I assume you want to advice after execution of all methods in classes annotated with @Controller
.
Here’s an example:
import org.aspectj.lang.annotation.AfterReturning;
import org.aspectj.lang.annotation.Aspect;
import org.aspectj.lang.annotation.Pointcut;
@Aspect
public class ControllerAspect {
@Pointcut("within(@org.springframework.stereotype.Controller *)")
public void controllerBean() {}
@Pointcut("execution(* *(..))")
public void methodPointcut() {}
@AfterReturning("controllerBean() && methodPointcut() ")
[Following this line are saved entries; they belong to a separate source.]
Lemma serves_ret {A} (r : Response.t) (a : A) : Response.Code r ∈ codes -> serves (ret (r, a)).
Proof. intros Hr v. exists (r, a), (tick (sys v)). by rewrite at_tick_same. Qed.
Lemma serves_answer {A} fields (a : A) : serves (answer fields a).
Proof. apply serves_ret. by left. Qed.
Lemma serves_refuse {A} code text : code ∈ codes -> serves (refuse code text : VM (Response.t * option A)).
Proof. intros Hc. by apply serves_ret. Qed.
Lemma serves_bind {A B} (m : VM A) (k : A -> VM (Response.t * B)) : returns m -> (forall a, serves (k a)) -> serves (bindM m k).
Proof.
  intros Hm Hk v. unfold bindM. destruct (Hm v) as (a & n & ->). destruct (Hk a (at_tick n v)) as (b & n' & -> & Hc). exists b, n'. by rewrite at_tick_tick.
Qed.
Lemma serves_try {A B} (m : VM A) (k : res A -> VM (Response.t * B)) :
  peeks m -> (forall a, serves (k (Ok a))) -> (forall e, serves (k (Err e))) -> serves (do! r <- try m; k r).
Proof.
  intros Hm Ha He v. unfold bindM, try. destruct (Hm v) as [Hp (n & Hn)]. destruct (m v) as [[a|e|p] v']; cbn in *; [| |done]; subst v'.
  - destruct (Ha a (at_tick n v)) as (b & n' & -> & Hc). exists b, n'. by rewrite at_tick_tick.
  - destruct (He e (at_tick n v)) as (b & n' & -> & Hc). exists b, n'. by rewrite at_tick_tick.
Qed.
Lemma serves_orFail {A B} text (m : VM B) (k : B -> VM (Response.t * option A)) :
  peeks m -> (forall b, serves (k b)) -> serves (orFail text m k).
Proof. intros Hm Hk. apply serves_try; [done..|]. intros e. apply serves_refuse. unfold codes. set_solver. Qed.
Lemma serves_orMissing {A B} missing text (m : VM B) (k : B -> VM (Response.t * option A)) :
  peeks m -> (forall b, serves (k b)) -> serves (orMissing missing text m k).
Proof.
  intros Hm Hk. apply serves_try; [done..|]. intros e. destruct (bool_decide _); apply serves_refuse; unfold codes; set_solver.
Qed.
Lemma serves_withUUID {A} parse id (k : string -> VM (Response.t * option A)) :
  (forall u, serves (k u)) -> serves (withUUID parse id k).
Proof. intros Hk. unfold withUUID. destruct (parse id); [done|]. apply serves_refuse. unfold codes. set_solver. Qed.

(** The steps through a handler. *)
Ltac peeks_walk :=
  repeat match goal with
  | |- serves (orFail _ _ _) => apply serves_orFail
  | |- serves (orMissing _ _ _ _) => apply serves_orMissing
  | |- serves (withUUID _ _ _) => apply serves_withUUID
  | |- serves (answer _ _) => apply serves_answer
  | |- serves (refuse _ _) => apply serves_refuse; unfold codes; set_solver
  | |- serves (ret _) => apply serves_ret; unfold codes; cbn; set_solver
  | |- serves (bindM (try _) _) => apply serves_try
  | |- serves (bindM _ _) => apply serves_bind
  | |- serves (if ?b then _ else _) => destruct b
  | |- serves (match ?x with _ => _ end) => destruct x
  | |- returns (ret _) => apply returns_ret
  | |- returns (ask _) => apply returns_ask
  | |- returns now => apply returns_ask
  | |- returns (try _) => apply returns_try
  | |- returns (ignore _) => apply returns_ignore
  | |- returns (dropped _ _) => apply returns_dropped
  | |- returns (bindM _ _) => apply returns_bind
  | |- returns (if ?b then _ else _) => destruct b
  | |- returns (match ?x with _ => _ end) => destruct x
  | |- peeks (dropped _ _) => apply peeks_dropped
  | |- peeks (queried true _) => apply peeks_queried
  | |- peeks (on_api _) => apply peeks_on_api
  | |- peeks (on_query _) => apply peeks_on_query
  | |- peeks (on_history _) => apply peeks_on_history
  | |- peeks (on_counters _) => apply peeks_on_counters
  | |- _ => peeks_step
  end.

(** ** The queries *)

Lemma peeks_GetCountersByCard parse id : peeks (GetCountersByCard parse id).
Proof. unfold GetCountersByCard, parseCardID. peeks_auto. Qed.
Lemma peeks_CampaignStatsBatch ids : peeks (CampaignStatsBatch ids).
Proof. unfold CampaignStatsBatch. peeks_auto. Qed.
Lemma peeks_CampaignStats id : peeks (QueryStore_CampaignStats id).
Proof. unfold QueryStore_CampaignStats. peeks_auto. Qed.
Lemma peeks_ListCampaignCards id st : peeks (ListCampaignCards id st).
Proof. unfold ListCampaignCards. peeks_auto. Qed.
Lemma peeks_ListFailedCardIDs id : peeks (ListFailedCardIDs id).
Proof. unfold ListFailedCardIDs. peeks_auto. Qed.
Lemma peeks_GetCardState id : peeks (QueryStore_GetCardState id).
Proof. unfold QueryStore_GetCardState. peeks_auto. Qed.
Lemma peeks_history_GetMessage id : peeks (MessageHistory.GetMessage id).
Proof. unfold MessageHistory.GetMessage. peeks_auto. Qed.
Lemma peeks_ListCardMessages id n : peeks (ListCardMessages id n).
Proof. unfold ListCardMessages. peeks_auto. Qed.
Lemma peeks_history_ListMessages f : peeks (MessageHistory.ListMessages f).
Proof. unfold MessageHistory.ListMessages. peeks_auto. Qed.
Lemma peeks_RecentActivity n : peeks (RecentActivity n).
Proof. unfold RecentActivity. peeks_auto. Qed.
Lemma peeks_messageMetrics t0 c : peeks (messageMetrics t0 c).
Proof. unfold messageMetrics. peeks_auto. Qed.
Lemma peeks_throughput t0 c w : peeks (throughput t0 c w).
Proof. unfold throughput. peeks_auto. Qed.
Lemma peeks_errorSummary t0 c : peeks (errorSummary t0 c).
Proof. unfold errorSummary. peeks_auto. Qed.
#[export] Hint Resolve peeks_GetCountersByCard peeks_CampaignStatsBatch peeks_CampaignStats peeks_ListCampaignCards peeks_ListFailedCardIDs
  peeks_GetCardState peeks_history_GetMessage peeks_ListCardMessages peeks_history_ListMessages peeks_RecentActivity peeks_messageMetrics
  peeks_throughput peeks_errorSummary : peeks.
public void afterMethodInControllerClass() {
System.out.println("after advice..");
}
}
If you want to use Spring AOP with AspectJ syntax, you also need a configuration file like this:
<?xml version="1.0" encoding="UTF-8"?>
<beans xmlns="http://www.springframework.org/schema/beans"
xmlns:xsi="http://www.w3.org/2001/XMLSchema-instance"
xmlns:aop="http://www.springframework.org/schema/aop"
xsi:schemaLocation="
http://www.springframework.org/schema/aop
http://www.springframework.org/schema/aop/spring-aop-2.5.xsd
http://www.springframework.org/schema/beans
http://www.springframework.org/schema/beans/spring-beans-2.5.xsd">
<bean id="controllerAspect" class="controller.ControllerAspect" />
<aop:aspectj-autoproxy>
<aop:include name="controllerAspect" />
</aop:aspectj-autoproxy>
</beans>
Note: With Spring AOP, the Spring container will only weave Spring beans. If the @Controller
object isn’t a Spring bean, you must use AspectJ weaving.